For the most part, gambling is just a way to spice up athletic events or a component of an annual trip to Las Vegas. Gambling, on the other hand, may be a hazardous addiction that destroys marriages, kills employment, leads to bankruptcy, and even leads to suicide in certain cases. Gambling addiction has become so common that the American Psychiatric Association has classified it as a psychiatric disease that affects one to three percent of all individuals in the United States. These figures may continue to rise as online gaming sites become more popular live casino online Malaysia


So, what is it about internet gambling that makes it so appealing? The most obvious answer is that it is more convenient. Gamblers no longer need to travel to Vegas or Atlantic City since the Internet allows them to gamble anonymously 24 hours a day, seven days a week. Furthermore, there is no actual or immediate exchange of money in online gaming. It's easy for players to lose sight of the fact that they're playing for real money! Other enticements include the simplicity with which people can create accounts and the sense of escape that comes with spending hours online playing games.


So, when does a gambling hobby turn into an addiction?

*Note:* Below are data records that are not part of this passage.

(* ===== verification/UserAdmin.v ===== *)
(** * internal/useradmin/service.go: administration of users

    The methods of the service as programs over the repository of users, the limiter of
    password changes, the verifier of second factors and the clock. *)

From S2P Require Import Prelude GoRuntime Json Domain Effects AuthModel Password.

Inductive userctl : Type → Type :=
| UserClock : userctl Time
| UserNewID : userctl (res string)
| Salt (n : Z) : userctl (res string)
| Passwords_Allow (key : string) : userctl bool
| Passwords_Failure (key : string) : userctl unit
| Passwords_Success (key : string) : userctl unit
(* SecondFactorVerifier *)
| Verifier_RequiresMFA (userID : string) : userctl (res bool)
| Verifier_VerifyTOTPForUser (userID code operation : string) : userctl (res unit)
(* Repository *)
| Admin_ListUsers : userctl (res (list User))
| Admin_UserByID (id : string) : userctl (res User)
| Admin_CreateUser (u : User) (e : AuditEvent) : userctl (res unit)
| Admin_UpdateUser (id email displayName : string) (enabled : bool) (now : Time) (e : AuditEvent) : userctl (res User)
| Admin_ResetUserPassword (id hash : string) (now : Time) (e : AuditEvent) : userctl (res unit)
| Admin_ChangeOwnPassword (id current hash : string) (now : Time) (e : AuditEvent) : userctl (res unit).

Abbreviation useradmin := (prog userctl).

(* src/internal/useradmin/service.go:34-39 CreateInput *)
Record CreateInput := mkCreateInput {
  CreateInput_Email : string;
  CreateInput_DisplayName : string;
  CreateInput_Password : string;
  CreateInput_Role : string
}.

(* src/internal/useradmin/service.go:41-46 UpdateInput *)
Record UpdateInput := mkUpdateInput {
  UpdateInput_Email : string;
  UpdateInput_DisplayName : string;
  UpdateInput_Role : string;
  UpdateInput_Enabled : bool
}.

Section service.
(** [verifier]: the service has a verifier of second factors. *)
Context {R : Runtime} {K : Crypto} (verifier : bool).

(* src/internal/useradmin/service.go:205-212 event *)
Definition user_event (actor : Actor) (action targetID : string) (metadata : list (string * json)) (now : Time) :
  useradmin (res AuditEvent) :=
  do id <- call UserNewID;
  match id with
  | Err e => fail (WrapError ("create user audit identifier: " +:+ Error_Error e) e)
  | Ok id =>
      done_with (mkAuditEvent id "user" (Some (Actor_UserID actor)) "" action "user" (Some targetID)
        (Actor_RequestID actor) (JObj metadata) now "" "")
  end.

(** [auth.HashPassword]: the salt is drawn after the password was validated. *)
(* src/internal/auth/password.go:34-46 HashPassword *)
Definition hash_password (password : string) : useradmin (res string) :=
  try _ <- Ret (ValidatePassword password);
  do salt <- call (Salt argonSaltLength);
  Ret (HashPassword salt password).

(* src/internal/useradmin/service.go:60-62 Service.List *)
Definition Users_List : useradmin (res (list User)) := call Admin_ListUsers.

(* src/internal/useradmin/service.go:64-94 Service.Create *)
Definition Users_Create (actor : Actor) (input : CreateInput) : useradmin (res User) :=
  try email <- Ret (NormaliseEmail (CreateInput_Email input));
  let displayName := TrimSpace (CreateInput_DisplayName input) in
  try _ <- Ret (ValidateDisplayName displayName);
  try _ <- guard (CreateInput_Role input =?? RoleAdministrator) (Validation "role" "must be administrator");
  try passwordHash <- hash_password (CreateInput_Password input);
  try id <- call UserNewID;
  do now <- call UserClock;
  let user := mkUser id email displayName passwordHash (CreateInput_Role input) true now now None false in
  try event <- user_event actor "user.created" id [("role", JStr (CreateInput_Role input))] now;
  try _ <- call (Admin_CreateUser user event);
  done_with user.

(** The action that the audit trail names. *)
(* src/internal/useradmin/service.go:119-128 Service.Update *)
Definition update_action (current : User) (email : string) (enabled : bool) : string :=
  if negb (Bool.eqb (User_Enabled current) enabled) then if enabled then "user.enabled" else "user.disabled"
  else if negb (User_Email current =?? email) then "user.login_identifier_changed"
  else "user.updated".

(* src/internal/useradmin/service.go:96-138 Service.Update *)
Definition Users_Update (actor : Actor) (targetID : string) (input : UpdateInput) : useradmin (res User) :=
  try _ <- guard (ValidID targetID) (Validation "userId" "must be a valid identifier");
  try email <- Ret (NormaliseEmail (UpdateInput_Email input));
  let displayName := TrimSpace (UpdateInput_DisplayName input) in
  try _ <- Ret (ValidateDisplayName displayName);
  try _ <- guard (UpdateInput_Role input =?? RoleAdministrator) (Validation "role" "must be administrator");
  try _ <- guard (negb ((Actor_UserID actor =?? targetID) && negb (UpdateInput_Enabled input)))
    (NewError ErrorConflict "you cannot disable your current account");
  try current <- call (Admin_UserByID targetID);
  do now <- call UserClock;
  try event <- user_event actor (update_action current email (UpdateInput_Enabled input)) targetID
    [("role", JStr (UpdateInput_Role input)); ("enabled", JBool (UpdateInput_Enabled input));
     ("loginIdentifierChanged", JBool (negb (User_Email current =?? email)));
     ("displayNameChanged", JBool (negb (User_DisplayName current =?? displayName)))] now;
  call (Admin_UpdateUser targetID email displayName (UpdateInput_Enabled input) now event).

(* src/internal/useradmin/service.go:140-154 Service.ResetPassword *)
Definition Users_ResetPassword (actor : Actor) (targetID password : string) : useradmin (res unit) :=
  try _ <- guard (ValidID targetID) (Validation "userId" "must be a valid identifier");
  try passwordHash <- hash_password password;
  do now <- call UserClock;
  try event <- user_event actor "user.password_reset" targetID [("sessionsRevoked", JBool true)] now;
  call (Admin_ResetUserPassword targetID passwordHash now event).

(* src/internal/useradmin/service.go:158-158 Service.ChangeOwnPassword *)
Definition unauthenticated : error := NewError ErrorAuthentication "authentication is required".

(** The second factor, when there is a verifier and the user has one. *)
(* src/internal/useradmin/service.go:178-188 Service.ChangeOwnPassword *)
Definition second_factor (userID totpCode : string) : useradmin (res unit) :=
  if verifier then
    try required <- call (Verifier_RequiresMFA userID);
    only_if required (call (Verifier_VerifyTOTPForUser userID totpCode "password-change-code"))
  else done_with tt.

(* src/internal/useradmin/service.go:156-203 Service.ChangeOwnPassword *)
Definition Users_ChangeOwnPassword (actor : Actor) (currentSessionID currentPassword newPassword totpCode : string) :
  useradmin (res unit) :=
  let userID := Actor_UserID actor in
  try _ <- guard (ValidID userID) unauthenticated;
  try _ <- guard (ValidID currentSessionID) unauthenticated;
  do allowed <- call (Passwords_Allow userID);
  try _ <- guard allowed (NewError ErrorRateLimited "too many password attempts; try again later");
  try user <- call (Admin_UserByID userID);
  match VerifyPassword (User_PasswordHash user) currentPassword with
  | Err e => fail (WrapError ("verify current password: " +:+ Error_Error e) e)
  | Ok valid =>
      if negb valid then
        do _ <- call (Passwords_Failure userID);
        fail (NewError ErrorInvalidCredentials "current password is incorrect")
      else
        try _ <- second_factor userID totpCode;
        try passwordHash <- hash_password newPassword;
        do now <- call UserClock;
        try event <- user_event actor "user.password_changed" userID [("otherSessionsRevoked", JBool true)] now;
        try _ <- call (Admin_ChangeOwnPassword userID currentSessionID passwordHash now event);
        do _ <- call (Passwords_Success userID);
        done_with tt
  end.
End service.

(** * What the administration of users promises

    A user's own password changes only after the current password and, where the user has
    one, the second factor were verified. *)

Inductive user_fact : Type :=
| FLoaded (id : string) (r : res User)
| FRequired (id : string) (r : res bool)
| FVerified (id code operation : string) (r : res unit)
| FChange (id session hash : string) (r : res unit).

Definition user_view (ev : event userctl) : option user_fact :=
  match ev with
  | Event e x =>
      match e in userctl X return X → option user_fact with
      | Admin_UserByID id => λ r, Some (FLoaded id r)
      | Verifier_RequiresMFA id => λ r, Some (FRequired id r)
      | Verifier_VerifyTOTPForUser id c o => λ r, Some (FVerified id c o r)
      | Admin_ChangeOwnPassword id s h _ _ => λ r, Some (FChange id s h r)
      | _ => λ _, None
      end x
  end.

Ltac user_step := facts_step ltac:(fun _ => cbn [user_view option_list option_rect]).

Section spec.
Context {R : Runtime} {K : Crypto} (verifier : bool).

Definition no_change (f : list user_fact) : Prop := ∀ id s h r, FChange id s h r ∉ f.

(** The second factor of a user was verified, or the user has none. *)
Definition factor_checked (userID totpCode : string) (f : list user_fact) : Prop :=
  verifier = true → FRequired userID (Ok false) ∈ f ∨
    (FRequired userID (Ok true) ∈ f ∧ FVerified userID totpCode "password-change-code" (Ok tt) ∈ f).

(** A run that writes no password fails; a run that writes one has loaded the user, verified both factors before, and
    answers what the write answers. *)
Inductive change_run (userID session current new totpCode : string) : list user_fact → res unit → Prop :=
| change_refused f e : no_change f → change_run userID session current new totpCode f (Err e)
| change_made before user salt hash r :
    no_change before → FLoaded userID (Ok user) ∈ before →
    VerifyPassword (User_PasswordHash user) current = Ok true →
    factor_checked userID totpCode before →
    ValidatePassword new = Ok tt → HashPassword salt new = Ok hash →
    change_run userID session current new totpCode (before ++ [FChange userID session hash r]) r.

Lemma change_made_from userID session current new totpCode user f salt hash r :
  no_change f → VerifyPassword (User_PasswordHash user) current = Ok true → factor_checked userID totpCode f →
  ValidatePassword new = Ok tt → HashPassword salt new = Ok hash →
  change_run userID session current new totpCode ((FLoaded userID (Ok user) :: f) ++ [FChange userID session hash r]) r.
Proof.
  intros Hf Hu Hc Hv Hs. eapply change_made; try done; [unfold no_change in *; set_solver|set_solver|].
  intros Hk. destruct (Hc Hk) as [?|[? ?]]; [left|right]; set_solver.
Qed.

Lemma second_factor_checked userID totpCode : with_facts user_view (second_factor verifier userID totpCode)
  (λ f r, no_change f ∧ (r = Ok tt → factor_checked userID totpCode f)).
Proof.
  unfold second_factor, only_if, no_change, factor_checked. destruct verifier; [|by user_step; split; [set_solver|]].
  repeat user_step; (split; [set_solver|]); try done; intros Heq _; subst.
  - right. set_solver.
  - left. set_solver.
Qed.

Lemma hash_password_made password : with_facts user_view (hash_password password)
  (λ f r, f = [] ∧ ∀ hash, r = Ok hash → ValidatePassword password = Ok tt ∧ ∃ salt, HashPassword salt password = Ok hash).
Proof.
  unfold hash_password. user_step. user_step. destruct (ValidatePassword password) as [[]|e] eqn:Hv; [|done].
  user_step. user_step. user_step. split; [done|]. intros hash Hh. eauto.
Qed.

(** whatever the repository, the limiter, the verifier and the clock answer, a user's own password is
    written only after the stored hash of that user accepted the current password and, when a
    verifier is present, after it said that the user has no second factor or accepted the code;
    the new hash is one of the valid new password; success is reported only when the write
    succeeded. *)
Theorem password_change_guarded actor session current new totpCode :
  with_facts user_view (Users_ChangeOwnPassword verifier actor session current new totpCode)
    (change_run (Actor_UserID actor) session current new totpCode).
Proof.
  unfold Users_ChangeOwnPassword. cbv zeta. repeat user_step; try (by constructor; unfold no_change; set_solver).
  eapply facts_mono; [apply second_factor_checked|]. intros f r [Hnone Hchecked]. unfold no_change in Hnone.
  repeat user_step; try (by constructor; unfold no_change; set_solver).
  eapply facts_mono; [apply hash_password_made|]. intros g h [-> Hmade].
  unfold user_event. repeat user_step; try (by constructor; unfold no_change; set_solver).
  all: repeat match goal with u : unit |- _ => destruct u end; apply negb_false_iff in Heqb2 as ->.
  all: destruct (Hmade _ eq_refl) as (Hv & salt & Hs);
    exact (change_made_from _ _ _ _ _ _ _ _ _ _ Hnone Heqr0 (Hchecked eq_refl) Hv Hs).
Qed.
End spec.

There are three general criteria for diagnosing any type of addiction. The word "addiction" suggests a loss of behavioural control, first and foremost. Those who are hooked to gambling are unable to regulate their behaviour. What began out as a simple game of poker may quickly turn into an all-day, all-night gambling binge. Second, just as an alcoholic develops a "tolerance" to alcohol, addicted gamblers often acquire a "tolerance" to gambling. Gamblers that are addicted will need to increase their bets in order to achieve the high they crave. Finally, the degree to which a habit interferes with one's ability to function is frequently employed as a diagnostic criterion for addiction. In the case of an obsessive gambler, he or she may deplete bank accounts, sell priceless artefacts, or accumulate significant debt. An addicted gambler may steal from friends and family members to fund their addiction, or become clinically depressed after a tragic loss.


So, how can you tell whether you have a gambling addiction? Asking yourself questions like these can help you stay anonymous when you're gambling:


1. Have you ever been late for work or school due to gambling?

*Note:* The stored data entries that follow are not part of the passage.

(** An exchange over a protocol that the request has. *)
(* src/internal/haoperations/dnsprobe.go:152-171 WireDNSProber.Probe *)
Definition run_protocol (configured : bool) (network address : string) (message : list Z) (id : Z) :
  exchanging protocolOutcome :=
  if configured then exchange network address message id else Ret (mkOutcome 0 0 "" None).

(** The two exchanges share nothing: they are run one after the other. *)
(* src/internal/haoperations/dnsprobe.go:135-209 WireDNSProber.Probe *)
Definition Wire_Probe (request : DNSProbeRequest) : exchanging (DNSProbeResult * option error) :=
  do at_ <- call Net_Now;
  do random <- call (Net_Random 2);
  match dnsQuery random (ProbeRequest_Name request) (ProbeRequest_Type request) with
  | Err e => Ret (mkDNSProbeResult "" "" "" "failed" "disabled" "disabled" None None "" "" at_ no_confirmation, Some e)
  | Ok (message, id) =>
      let address := JoinHostPort (ProbeRequest_Host request) (itoa (ProbeRequest_Port request)) in
      do udp <- run_protocol (ProbeRequest_UDP request) "udp" address message id;
      do tcp <- run_protocol (ProbeRequest_TCP request) "tcp" address message id;
      Ret (probe_outcome request at_ udp tcp)
  end.
End probe.

(** ** Confirmation *)

Inductive confirmctl : Type → Type :=
| Confirm_Now : confirmctl Time
(* ctx.Err() *)
| Confirm_CtxErr : confirmctl (option error)
| Confirm_Probe (request : DNSProbeRequest) : confirmctl (DNSProbeResult * option error)
(* a wait, which the context ends *)
| Confirm_Wait (delay : Duration) : confirmctl (option error).

Abbreviation confirming := (prog confirmctl).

2. Have you ever felt bad about yourself because of your gambling?

3. Have you ever gambled in order to pay off debts or bills?

4. Have you ever gambled until your bank account was depleted?

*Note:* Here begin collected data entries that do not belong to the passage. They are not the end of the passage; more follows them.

(* ===== verification/HAOperations.v ===== *)
(** * internal/haoperations/service.go: high availability of the DNS service

    Probes of the nodes, the summary of a cluster, maintenance, the return to service and
    guided upgrades, as programs over the repository, the prober, the observer and the
    management service. *)

From S2P Require Import Prelude GoRuntime Json Domain Compat Configuration Net ControlModel StoreRecords.
From S2P Require Import Effects ControlEffects DnsProbe HAModel.

(** ** The interfaces *)

Inductive hactl : Type → Type :=
(* the clock, the identifiers, the management repository, the observer, the API probe *)
| Base {X : Type} (e : ctl X) : hactl X
(* ctx.Err() *)
| HA_CtxErr : hactl (option error)
(* RuntimeSettings().NodeHealthInterval, when there is a provider *)
| HA_NodeHealthInterval : hactl (option Duration)
(* SetVersionCompatibility *)
| HA_Compatibility (version : string) : hactl string
(* DNSProber *)
| HA_Probe (request : DNSProbeRequest) : hactl (DNSProbeResult * option error)
(* MaintenanceManager *)
| HA_SetNodeMaintenance (actor : Actor) (nodeID : string) (enabled : bool) (expectedVersion : Z) : hactl (res Node)
(* a place among the concurrent probes, and the end of one of them *)
| HA_Slot : hactl bool
| HA_Done : hactl (option error)
(* Repository *)
| HA_LifecycleSettings (nodeID : string) : hactl (res NodeSettings)
| HA_SaveLifecycleSettings (settings : NodeSettings) (expectedVersion : Z) (event : AuditEvent) : hactl (res unit)
| HA_LatestProbe (nodeID : string) : hactl (res DNSProbeResult)
| HA_LatestProbes (clusterID : string) : hactl (res (list DNSProbeResult))
| HA_SaveProbe (result : DNSProbeResult) (transition : option HAEvent) : hactl (res unit)
| HA_ListEvents (clusterID nodeID : string) (limit : Z) : hactl (res (list HAEvent))
| HA_ListHistory (query : HistoryQuery) : hactl (res (list HistoryItem))
| HA_RecordEvent (event : HAEvent) : hactl (res unit)
| HA_RecordEventAndAudit (event : HAEvent) (audit : AuditEvent) : hactl (res unit)
| HA_LatestSuccessfulSnapshots (clusterID : string) : hactl (res (list Snapshot))
| HA_MonitoringDisabledSince (nodeID : string) (since : Time) : hactl (res bool)
| HA_ActiveDeploymentExists (clusterID : string) : hactl (res bool)
| HA_OpenDriftExists (nodeID : string) : hactl (res bool)
| HA_CreateUpgrade (upgrade : Upgrade) (audit : AuditEvent) (event : HAEvent) : hactl (res unit)
| HA_UpdateUpgrade (upgrade : Upgrade) (audit : AuditEvent) (event : HAEvent) : hactl (res unit)
| HA_UpgradeByID (id : string) : hactl (res Upgrade)
| HA_ListUpgrades (clusterID : string) (limit : Z) : hactl (res (list Upgrade))
| HA_ReleaseCache : hactl (res ReleaseCache)
| HA_CollectorChecks (nodeID : string) : hactl (res (list HACheck)).

Abbreviation ha := (prog hactl).

Definition base {X} (e : ctl X) : ha X := call (Base e).

(** [if err != nil { return value, err }] where the value is returned with the error. *)
Notation "'try' x '<-' p 'else' d ';' k" :=
  (bind p (λ r, match r with Ok x => k | Err e => Ret (d, Some e) end))
  (at level 100, x pattern, p at next level, d at next level, k at level 200, right associativity) : go_scope.

Definition err_of {A} (r : res A) : option error := match r with Ok _ => None | Err e => Some e end.
Definition none_of {A B} (p : ha (res A)) (k : option A → ha B) : ha B :=
  do r <- p; k (match r with Ok a => Some a | Err _ => None end).

(** The value that a range loop leaves in a map under a key. *)
(* src/internal/haoperations/service.go:517-520 Service.Summary *)
Definition last_with {A} (key : A → string) (k : string) (l : list A) : option A :=
  List.find (λ x, key x =?? k) (rev l).

Section service.
Context {R : Runtime} {F : Printing} {M : MapOrder}.

(* src/internal/haoperations/service.go:1103-1109 Service.newEvent *)
Definition newEvent (clusterID : string) (nodeID : option string) (eventType severity summary : string)
  (details : list (string * json)) (at_ : Time) : ha (res HAEvent) :=
  try id <- base GenerateID;
  done_with (mkHAEvent id clusterID nodeID eventType severity summary details at_).

(* src/internal/haoperations/service.go:1111-1118 audit *)
Definition ha_audit (actor : Actor) (action resourceType resourceID : string) (metadata : list (string * json))
  (at_ : Time) : ha (res AuditEvent) :=
  try id <- base GenerateID;
  done_with (mkAuditEvent id "user" (Some (Actor_UserID actor)) "" action resourceType (Some resourceID)
    (Actor_RequestID actor) (JObj metadata) at_ "" "").

(* src/internal/haoperations/service.go:105-107 DNSFreshnessWindow *)
Definition DNSFreshnessWindow (interval : Duration) : Duration := Z.max (wrap64 (3 * interval)) (2 * minute).

(* src/internal/haoperations/service.go:109-114 Service.dnsFreshnessWindow *)
Definition dnsFreshnessWindow : ha Duration :=
  do interval <- call HA_NodeHealthInterval;
  Ret (DNSFreshnessWindow (default 0 interval)).

(** ** Settings *)

(* src/internal/haoperations/service.go:124-127 Service.Settings *)
Definition is_not_found (e : error) : bool :=
  match errors_As e with Some (kind, _) => kind =?? ErrorNotFound | None => false end.

(** The port of the DNS service in the latest snapshot of the node. *)
(* src/internal/haoperations/service.go:133-141 Service.Settings *)
Definition observed_port (nodeID : string) (snapshots : list Snapshot) : Z :=
  let port s := match Snapshot_Document s with
    | Some d => NodeSpecific_DNSPort (Document_NodeSpecific d) | None => 0 end in
  match List.find (λ s, (Snapshot_NodeID s =?? nodeID) && (0 <? port s)) snapshots with
  | Some s => port s
  | None => 53
  end.

(* src/internal/haoperations/service.go:116-143 Service.Settings *)
Definition HA_Settings (nodeID : string) : ha (res NodeSettings) :=
  try _ <- guard (ValidID nodeID) (Validation "nodeId" "must be a valid UUID");
  do found <- call (HA_LifecycleSettings nodeID);
  match found with
  | Ok settings => done_with settings
  | Err e =>
      if negb (is_not_found e) then fail e
      else
        try node <- base (Repo_NodeByID nodeID);
        do now <- base Now;
        do snapshots <- call (HA_LatestSuccessfulSnapshots (Node_ClusterID node));
        let port := match snapshots with Ok l => observed_port nodeID l | Err _ => 53 end in
        done_with (mkNodeSettings (Node_ID node) "" port "." "NS" 0 true true InstallationUnknown 0 now now)
  end.

(* src/internal/haoperations/service.go:154-176 Service.UpdateSettings *)
Definition check_settings (input : NodeSettings) : res unit :=
  if (Settings_DNSProbePort input <? 1) || (65535 <? Settings_DNSProbePort input)
  then Err (Validation "dnsProbePort" "must be between 1 and 65535")
  else if (Settings_DNSProbeName input =?? "") || (253 <? len (Settings_DNSProbeName input))
  then Err (Validation "dnsProbeName" "must be a valid DNS name")
  else if negb (existsb (String.eqb (Settings_DNSProbeType input)) ["A"; "AAAA"; "NS"])
  then Err (Validation "dnsProbeType" "must be A, AAAA, or NS")
  else if (Settings_ExpectedRCode input <? 0) || (15 <? Settings_ExpectedRCode input)
  then Err (Validation "expectedRcode" "must be between 0 and 15")
  else if negb (Settings_ProbeUDP input) && negb (Settings_ProbeTCP input)
  then Err (Validation "probeProtocols" "must enable UDP or TCP")
  else if negb (InstallationType_Valid (Settings_InstallationType input))
  then Err (Validation "installationType" "is not supported")
  else if negb (Settings_DNSProbeHost input =?? "") &&
          (ContainsAny (Settings_DNSProbeHost input) "/?#@" || (255 <? len (Settings_DNSProbeHost input)))
  then Err (Validation "dnsProbeHost" "must be a hostname or IP address")
  else Ok tt.

(** The input as it is stored. *)
(* src/internal/haoperations/service.go:150-153 Service.UpdateSettings *)
Definition canonical_settings (nodeID : string) (i : NodeSettings) (version : Z) (at_ : Time) : NodeSettings :=
  mkNodeSettings nodeID (TrimSpace (Settings_DNSProbeHost i)) (Settings_DNSProbePort i)
    (TrimSpace (ToLower (Settings_DNSProbeName i))) (ToUpper (TrimSpace (Settings_DNSProbeType i)))
    (Settings_ExpectedRCode i) (Settings_ProbeUDP i) (Settings_ProbeTCP i) (Settings_InstallationType i) version at_ at_.

(* src/internal/haoperations/service.go:145-188 Service.UpdateSettings *)
Definition HA_UpdateSettings (actor : Actor) (nodeID : string) (input : NodeSettings) (expectedVersion : Z) :
  ha (res NodeSettings) :=
  try node <- base (Repo_NodeByID nodeID);
  let canonical := canonical_settings nodeID input (wrap64 (expectedVersion + 1)) in
  try _ <- Ret (check_settings (canonical time_zero));
  do now <- base Now;
  try event <- ha_audit actor "node.lifecycle_settings_changed" "node" nodeID
    [("clusterId", JStr (Node_ClusterID node)); ("installationType", JStr (Settings_InstallationType input))] now;
  try _ <- call (HA_SaveLifecycleSettings (canonical now) expectedVersion event);
  done_with (canonical now).

(** ** Probes *)

(** [URL.Hostname]: the host without its port and its brackets. *)
Definition valid_port (s : string) : bool :=
  match s with String ":" digits => string_forall is_digit digits | _ => s =?? "" end.
Definition Hostname (host : string) : string :=
  let host := match CutLast host ":" with
    | Some (h, port) => if valid_port (":" +:+ port) then h else host
    | None => host
    end in
  if HasPrefix host "[" && (last_byte host =?? Some "]"%char)
  then String.substring 1 (String.length host - 2) host else host.

(** [net.ParseIP], and the addresses that are no remote target. *)
(* src/internal/haoperations/service.go:210-212 Service.ProbeNode *)
Definition unreachable_target (host : string) : bool :=
  match ParseIP_To4 host with
  | Some v => (v =? 0) || (Z.shiftr v 24 =? 127)
  | None =>
      match ParseAddr host with
      | Some (Addr6 v zone) => (zone =?? "") && ((v =? 0) || (v =? 1))
      | _ => false
      end
  end.

(* src/internal/haoperations/service.go:276-281 dnsProbeAttempts *)
Definition dnsProbeAttempts (result : DNSProbeResult) : Z :=
  let n := Attempts (DNSProbe_Confirmation result) in if 0 <? n then n else 1.

(* src/internal/haoperations/service.go:225-225 Service.ProbeNode *)
Definition named (id nodeID clusterID : string) (r : DNSProbeResult) : DNSProbeResult :=
  mkDNSProbeResult id clusterID nodeID (DNSProbe_Status r) (DNSProbe_UDPStatus r) (DNSProbe_TCPStatus r)
    (DNSProbe_ResponseCode r) (DNSProbe_LatencyMS r) (DNSProbe_AddressFamily r) (DNSProbe_ErrorCode r)
    (DNSProbe_ProbedAt r) (DNSProbe_Confirmation r).

(** The event of a probe whose status is not the one before. *)
(* src/internal/haoperations/service.go:229-245 Service.ProbeNode *)
Definition probe_transition (clusterID nodeID : string) (result : DNSProbeResult) : ha (res HAEvent) :=
  let healthy := DNSProbe_Status result =?? "healthy" in
  let protocols := failedDNSProbeProtocols result in
  newEvent clusterID (Some nodeID) (if healthy then "dns.recovered" else "dns.failed")
    (if healthy then "info" else "critical")
    (if healthy then "DNS service recovered" else "DNS service probe failed")
    ([("errorCode", JStr (DNSProbe_ErrorCode result)); ("dnsProbeAttempts", JNum (dnsProbeAttempts result));
      ("dnsProbeElapsedMs", JNum (Z.quot (Elapsed (DNSProbe_Confirmation result)) millisecond))] ++
     when (negb (bool_decide (protocols = []))) ("failedProtocols", JArr (JStr <$> protocols)))
    (DNSProbe_ProbedAt result).

(** The target of the probe of a node. *)
(* src/internal/haoperations/service.go:202-209 Service.ProbeNode *)
Definition probe_host (node : Node) (settings : NodeSettings) : res string :=
  if Settings_DNSProbeHost settings =?? "" then
    match url_Parse (Node_BaseURL node) with
    | Some u => Ok (Hostname (URL_Host u))
    | None => Err (NewError ErrorValidation "node URL cannot provide a DNS probe target")
    end
  else Ok (Settings_DNSProbeHost settings).

(* src/internal/haoperations/service.go:213-213 Service.ProbeNode *)
Definition probe_request (host : string) (s : NodeSettings) : DNSProbeRequest :=
  mkDNSProbeRequest host (Settings_DNSProbePort s) (Settings_DNSProbeName s) (Settings_DNSProbeType s)
    (Settings_ExpectedRCode s) (Settings_ProbeUDP s) (Settings_ProbeTCP s).

(* src/internal/haoperations/service.go:190-251 Service.ProbeNode *)
Definition ProbeNode (nodeID : string) : ha (DNSProbeResult * option error) :=
  try record <- base (Repo_NodeRecordByID nodeID) else empty_result;
  let node := Record_Node record in
  try _ <- guard (Node_Enabled node) (NewError ErrorConflict "DNS probe requires an enabled node") else empty_result;
  try settings <- HA_Settings nodeID else empty_result;
  try host <- Ret (probe_host node settings) else empty_result;
  try _ <- guard (negb (unreachable_target host))
    (NewError ErrorValidation "DNS probe target must be remotely reachable from the controller") else empty_result;
  do probed <- call (HA_Probe (probe_request host settings));
  let '(result, probeErr) := probed in
  do ended <- call HA_CtxErr;
  match ended with
  | Some e => Ret (result, Some e)
  | None =>
      if match probeErr with Some e => is_context_error e | None => false end then Ret (result, probeErr)
      else
        try id <- base GenerateID else empty_result;
        let result := named id nodeID (Node_ClusterID node) result in
        do previous <- call (HA_LatestProbe nodeID);
        let changed := match previous with
          | Ok p => negb (DNSProbe_Status p =?? DNSProbe_Status result) | Err _ => true end in
        try transition <- (if changed then
            try event <- probe_transition (Node_ClusterID node) nodeID result; done_with (Some event)
          else done_with None) else empty_result;
        try _ <- call (HA_SaveProbe result transition) else empty_result;
        Ret (result, probeErr)
  end.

5. Have you ever gambled for longer than you anticipated?

6. Have you ever gambled with money you didn't intend to gamble with?

7. Have you ever considered committing suicide as a result of your gambling addiction?


This is not an entire list, but if you answered "yes" to any of the following questions, you should get professional help with your gambling.


Fortunately, there are numerous tools available to assist those who are addicted to gambling. For those whose gambling has spiralled out of hand, 12-step organisations such as alcoholics anonymous and drugs anonymous are available. Furthermore, support groups such as Gam-Anon are readily available and geared to aid people who have a family member who is addicted to gambling.